C’est d’ailleurs de là qu’est venue la découverte initiale de mars dernier. D’après le modèle standard, les quarks bottom auraient dû produire deux autres particules -des électrons et des muons– à une fréquence identique. Ils ont cependant constaté que ces derniers apparaissent légèrement moins souvent. Une observation des plus intéressantes; cela suggère en effet qu’une nouvelle force, non comprise dans le modèle standard, serait à l’origine de ce déséquilibre.
Mais il ne s’agissait que de résultats préliminaires. Le gros souci, c’est que les données initiales n’étaient pas précises, ou plutôt pas assez. Car dans une discipline aussi exigeante que la physique des particules, les seuils statistiques habituels ne suffisent plus. Pour qu’un phénomène soit considéré comme établi, il faut appliquer des critères de précision bien plus stricts; on parle d’un écart-type à 5 sigma. Sans rentrer dans le détail, cela signifie qu’on cherche à s’assurer qu’il y a moins d’une chance sur un million que cette observation soit non significative. C’est donc un excellent seuil de sécurité; s’il est atteint, on peut considérer qu’un résultat est extrêmement solide.
De plus en plus proches du but
Il faut donc approfondir ces résultats pour se rapprocher de ces fameux 5 sigma. C’est ce que l’équipe d’Harry Cliff cherche à faire depuis mars dernier. Et pour cela, une seule solution : se replonger dans les données. Ils ont donc cherché d’autres traces de cette particularité du processus de désintégration. En analysant l’interaction des quarts bottom avec un autre type de particule -les quarks up-, ils ont effectivement constaté le même phénomène que leurs confrères en mars dernier.

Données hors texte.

(** X6: the order in which the pairs are typed does not matter: two texts
    whose segments parse to the same samples up to order, with numeric times
    and no two different samples at the same time, parse to the same
    sequence. *)
Theorem parsePoints_ignores_segment_order (csv1 csv2 : string) :
  let segs1 := map parseSegment (JS.split "," csv1) in
  let segs2 := map parseSegment (JS.split "," csv2) in
  Permutation segs1 segs2 ->
  Forall timed segs1 ->
  (forall a b, In a segs1 -> In b segs1 -> (t a =? t b) = true -> a = b) ->
  parsePoints csv1 = parsePoints csv2.
Proof.
  intros segs1 segs2 P T Hinj.
  assert (T2 : Forall timed segs2) by (rewrite <- P; exact T).
  apply sorted_perm_unique.
  - apply sort_sorted. exact T.
  - apply sort_sorted. exact T2.
  - rewrite <- (parsePoints_perm csv1), <- (parsePoints_perm csv2). exact P.
  - intros a b Ha Hb. apply Hinj.
    + apply (Permutation_in _ (Permutation_sym (parsePoints_perm csv1))).
      exact Ha.
    + apply (Permutation_in _ (Permutation_sym (parsePoints_perm csv1))).
      exact Hb.
Qed.

Lemma parsePoints_ignores_segment_order_witness :
  parsePoints "2:1,1:5" = parsePoints "1:5, 2:1".
Proof.
  apply parsePoints_ignores_segment_order.
  - apply perm_swap.
  - repeat constructor.
  - intros a b [<-|[<-|[]]] [<-|[<-|[]]] H; try reflexivity;
      vm_compute in H; discriminate.
Defined.

Local Open Scope string_scope.

(** X7: a segment without a colon parses to a sample whose concentration is
    NaN (its time is parsed as usual), and whatever follows a second colon
    is ignored. *)
Theorem parseSegment_colons (a b rest : string) :
  lacks ":" a = true -> lacks ":" b = true ->
  parseSegment a = mkPoint (JS.parseFloat (JS.trim a)) nan
  /\ parseSegment (a ++ ":" ++ b ++ ":" ++ rest) = parseSegment (a ++ ":" ++ b).
Proof.
  intros Ha Hb. unfold parseSegment. split.
  - rewrite split_lacks by exact Ha. reflexivity.
  - change (":" ++ b ++ ":" ++ rest) with (String ":" (b ++ String ":" rest)).
    change (":" ++ b) with (String ":" b).
    rewrite (split_app ":" a (b ++ String ":" rest)) by exact Ha.
    rewrite (split_app ":" b rest) by exact Hb.
    rewrite (split_app ":" a b) by exact Ha.
    rewrite (split_lacks ":" b) by exact Hb.
    reflexivity.
Qed.

Lemma parseSegment_colons_witness :
  parseSegment "7" = mkPoint 7 nan
  /\ parseSegment "7:2:3" = parseSegment "7:2".
Proof.
  exact (parseSegment_colons "7" "2" "3" eq_refl eq_refl).
Defined.

Local Close Scope string_scope.

Lemma sorted_last_above (l : list Point) (p : Point) :
  StronglySorted time_le (l ++ [p]) -> Forall (fun q => time_le q p) l.
Proof. apply sorted_app_below. Qed.

Lemma lastConc_snoc (l : list Point) (p : Point) : lastConc (l ++ [p]) = c p.
Proof.
  unfold lastConc. rewrite length_app. cbn [List.length].
  rewrite Nat.add_1_r. unfold at_. rewrite app_nth2 by lia.
  rewrite Nat.sub_diag. reflexivity.
Qed.

Section MoreComponentFacts.

Variable Math_log : float -> float.

(** X8: for a text whose segments all have a numeric time, the last
    concentration that the extrapolated AUC uses is the concentration of a
    parsed sample that no parsed sample is later than. *)
Theorem lastC_is_of_a_latest_sample (st : State) :
  Forall timed (map parseSegment (JS.split "," (pointsCsv st))) ->
  let r := calculate Math_log st in
  exists p, In p (points r) /\ lastC r = c p
            /\ Forall (fun q => time_le q p) (points r).
Proof.
  intros T r.
  assert (Hl : lastC r = lastConc (points r)).
  { unfold r, calculate. destruct (peak _). reflexivity. }
  assert (Hp : points r = parsePoints (pointsCsv st))
    by apply calculate_points.
  rewrite Hl, Hp.
  pose proof (sort_sorted _ T) as Hs. fold (parsePoints (pointsCsv st)) in Hs.
  assert (Tp : Forall timed (parsePoints (pointsCsv st)))
    by (rewrite <- (parsePoints_perm (pointsCsv st)); exact T).
  pose proof (parsePoints_length (pointsCsv st)) as Hlen.
  pose proof (split_nonempty "," (pointsCsv st)) as Hne.
  destruct (parsePoints (pointsCsv st)) as [|x l] using rev_ind.
  - destruct (JS.split "," (pointsCsv st)); [congruence|discriminate].
  - clear IHl. exists x. split; [apply in_or_app; right; left; reflexivity|].
    split; [apply lastConc_snoc|].
    apply Forall_app. split; [exact (sorted_last_above _ _ Hs)|].
    constructor; [|constructor].
    apply Forall_app in Tp. destruct Tp as [_ Tx].
    inversion Tx; subst. apply FloatOrder.leb_refl. assumption.
Qed.

(** X9: a text without a comma is one sample: its AUC is 0 and its
    terminal slope is undefined, so the rate comes from the parameters. *)
Theorem single_segment_text (st : State) :
  lacks "," (pointsCsv st) = true ->
  let r := calculate Math_log st in
  points r = [parseSegment (pointsCsv st)]
  /\ auc r = 0
  /\ k_est r = None
  /\ k r = first_truthy [k_from_cl_vd r; k_from_t12 r]
  /\ lastC r = c (parseSegment (pointsCsv st)).
Proof.
  intros H r.
  assert (Hp : points r = [parseSegment (pointsCsv st)]).
  { unfold r. rewrite calculate_points. unfold parsePoints.
    rewrite split_lacks by exact H. reflexivity. }
  assert (He : k_est r = None).
  { unfold r. rewrite calculate_k_est. fold r. rewrite Hp.
    unfold estimateTerminalK. cbn [filter].
    destruct (0 <? c (parseSegment (pointsCsv st))); reflexivity. }
  split; [exact Hp|]. split; [|split; [exact He|split]].
  - unfold r. rewrite calculate_auc. fold r. rewrite Hp. reflexivity.
  - unfold r. rewrite calculate_k. fold r. rewrite or_opt_chain, He.
    reflexivity.
  - assert (Hl : lastC r = lastConc (points r)).
    { unfold r, calculate. destruct (peak _). reflexivity. }
    rewrite Hl, Hp. reflexivity.
Qed.

Lemma filter_all {A} (f : A -> bool) (l : list A) :
  Forall (fun x => f x = true) l -> filter f l = l.
Proof.
  induction 1 as [|x l Hx _ IH]; [reflexivity|].
  cbn [filter]. rewrite Hx, IH. reflexivity.
Qed.

Lemma estimateTerminalK_same_window (pts pts' : list Point) :
  Nat.ltb (List.length (filter (fun p => 0 <? c p) pts)) 2
  = Nat.ltb (List.length (filter (fun p => 0 <? c p) pts')) 2 ->
  JS.slice_last 4 (filter (fun p => 0 <? c p) pts)
  = JS.slice_last 4 (filter (fun p => 0 <? c p) pts') ->
  estimateTerminalK Math_log pts = estimateTerminalK Math_log pts'.
Proof.
  intros H1 H2. unfold estimateTerminalK. rewrite H1, H2. reflexivity.
Qed.
Lemma C8_window_of_one_witness :
  PivAnalysis.moving_average_window (Synthetic.args [] 1 1 "mean") = 1 /\
  nth_error [Synthetic.field_with_gaps] 0 = Some Synthetic.field_with_gaps /\
  scaling_keeps_shape (Synthetic.args [] 1 1 "mean") /\
  Forall (fun c => valid c = true) (PivAnalysis.d_u Synthetic.field_with_gaps) /\
  Forall (fun c => valid c = true) (PivAnalysis.d_v Synthetic.field_with_gaps) /\
  exists aggregated_u,
    PivAnalysis.aggregate (Synthetic.args [] 1 1 "mean")
      [PivAnalysis.d_u Synthetic.field_with_gaps] = Py.Ok aggregated_u /\
    Forall2 (window_of_one (Synthetic.args [] 1 1 "mean"))
      (PivAnalysis.d_u Synthetic.field_with_gaps) aggregated_u.
Proof.
  assert (scaling_keeps_shape (Synthetic.args [] 1 1 "mean")) as Hs
    by (apply (synthetic_well_shaped [] 1 1 "mean"); constructor).
  assert (Forall (fun c => valid c = true) (PivAnalysis.d_u Synthetic.field_with_gaps))
    as Hu by (repeat constructor).
  assert (Forall (fun c => valid c = true) (PivAnalysis.d_v Synthetic.field_with_gaps))
    as Hv by (repeat constructor).
  split; [reflexivity|]. split; [reflexivity|]. split; [exact Hs|].
  split; [exact Hu|]. split; [exact Hv|].
  destruct (C8_window_of_one (Synthetic.args [] 1 1 "mean") [] [] [] []
              Synthetic.five "pixels" [Synthetic.field_with_gaps] 0
              Synthetic.field_with_gaps eq_refl eq_refl Hs eq_refl Hu Hv)
    as [_ [au [av [Eu [_ [Ku _]]]]]].
  exists au. split; [exact Eu|exact Ku].
Defined.
Lemma collideWith_wf p rest p' rest' :
  wellFormed p -> Forall wellFormed rest -> collideWith p rest = (p', rest') ->
  wellFormed p' /\ Forall wellFormed rest' /\
  momentum vx (p' :: rest') = momentum vx (p :: rest) /\
  momentum vy (p' :: rest') = momentum vy (p :: rest).
Proof.
  revert p p' rest'.
  induction rest as [| q rest IH]; intros p p' rest' Hp Hr Hc.
  - cbn in Hc. injection Hc as <- <-. repeat split; auto.
  - inversion Hr as [| q0 rest0 Hq Hrest]; subst.
    cbn [collideWith] in Hc.
    destruct (collidePair p q) as [p1 q1] eqn:E1.
    destruct (collideWith p1 rest) as [p2 rest2] eqn:E2.
    injection Hc as <- <-.
    destruct (collidePair_wf p q p1 q1 Hp Hq E1) as (Hp1 & Hq1 & Hx1 & Hy1).
    destruct (IH p1 p2 rest2 Hp1 Hrest E2) as (Hp2 & Hr2 & Hx2 & Hy2).
    rewrite !momentum_cons in *.
    repeat split; auto; lra.
Qed.

Lemma collideRounds_wf n ps :
  Forall wellFormed ps ->
  Forall wellFormed (collideRounds n ps) /\
  momentum vx (collideRounds n ps) = momentum vx ps /\
  momentum vy (collideRounds n ps) = momentum vy ps.
Proof.
  revert ps. induction n as [| n IH]; intros ps Hps; [repeat split; auto |].
  destruct ps as [| p rest]; [repeat split; auto |].
  inversion Hps as [| p0 rest0 Hp Hrest]; subst.
  cbn [collideRounds].
  destruct (collideWith p rest) as [p' rest'] eqn:E.
  destruct (collideWith_wf p rest p' rest' Hp Hrest E) as (Hp' & Hr' & Hx & Hy).
  destruct (IH rest' Hr') as (Hr'' & Hx' & Hy').
  rewrite !momentum_cons in *.
  repeat split; [constructor; auto | lra | lra].
Qed.

End MomentumFacts.

Import MomentumFacts.

(** X7: the pair loop keeps the total momentum of the ensemble along each
    axis (unit masses), and keeps every velocity finite: from particles
    with finite fields (or NaN positions left by an earlier pass), it only
    yields such particles, even when two centers coincide. *)
Theorem particleCollisions_momentum (ps : list particle) :
  Forall wellFormed ps ->
  Forall wellFormed (particleCollisions ps) /\
  momentum vx (particleCollisions ps) = momentum vx ps /\
  momentum vy (particleCollisions ps) = momentum vy ps.
Proof. intros H. apply collideRounds_wf, H. Qed.

Lemma particleCollisions_momentum_witness :
  Forall wellFormed [fparticle 0 0 1 0 5; fparticle 6 0 (-1) 0 5; fparticle 6 0 0 2 5] /\
  Forall wellFormed
    (particleCollisions [fparticle 0 0 1 0 5; fparticle 6 0 (-1) 0 5; fparticle 6 0 0 2 5]) /\
  momentum vx (particleCollisions
    [fparticle 0 0 1 0 5; fparticle 6 0 (-1) 0 5; fparticle 6 0 0 2 5]) =
    momentum vx [fparticle 0 0 1 0 5; fparticle 6 0 (-1) 0 5; fparticle 6 0 0 2 5] /\
  momentum vy (particleCollisions
    [fparticle 0 0 1 0 5; fparticle 6 0 (-1) 0 5; fparticle 6 0 0 2 5]) =
    momentum vy [fparticle 0 0 1 0 5; fparticle 6 0 (-1) 0 5; fparticle 6 0 0 2 5].
Proof.
  assert (H : Forall wellFormed
                [fparticle 0 0 1 0 5; fparticle 6 0 (-1) 0 5; fparticle 6 0 0 2 5])
    by (repeat (apply Forall_cons; [left; do 5 eexists; reflexivity |]); apply Forall_nil).
  split; [exact H | exact (particleCollisions_momentum _ H)].
Defined.

(** * Further properties of the distribution chart *)

Module CurveFacts.

Import Dist DistFacts.

Lemma mb_fin (E T : R) :
  (0 <= E)%R -> (0 < 1 / 2 * T + 50)%R ->
  mbDistribution (Fin E) (Fin T) = Fin (densityR (1 / 2 * T + 50) E).
Proof.
  intros HE HT.
  unfold mbDistribution, densityR; cbv zeta.
  rewrite effectiveTemperature_fin, le_fin.
  rewrite Rltb_true by exact HT. cbn [negb].
  unfold sharpness, totalParticles.
  assert (Hpi : (0 < sqrt PI)%R) by (apply sqrt_lt_R0, PI_RGT_0).
  rewrite sqrt_fin by (left; apply PI_RGT_0).
  rewrite !div_fin by lra.
  rewrite pow15_pos by (apply Rdiv_lt_0_compat; lra).
  rewrite sqrt_fin by exact HE.
  rewrite neg_fin, div_fin, exp_fin by lra.
  rewrite !mul_fin. f_equal. ring.
Qed.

“Nous pourrions être à deux doigts d’une découverte majeure.” -Harry Cliff
Malheureusement, là encore, leurs résultats font encore état d’une marge d’erreur de 2%. Un score encore bien éloigné du fameux 5 sigma. En revanche, cela semble indiquer que tout ce beau monde est effectivement sur la bonne piste. “Nos résultats sont très proches de ceux des travaux précédents, et viennent encore renforcer l’idée que nous pourrions être à deux doigts d’une découverte majeure”, explique Harry Cliff.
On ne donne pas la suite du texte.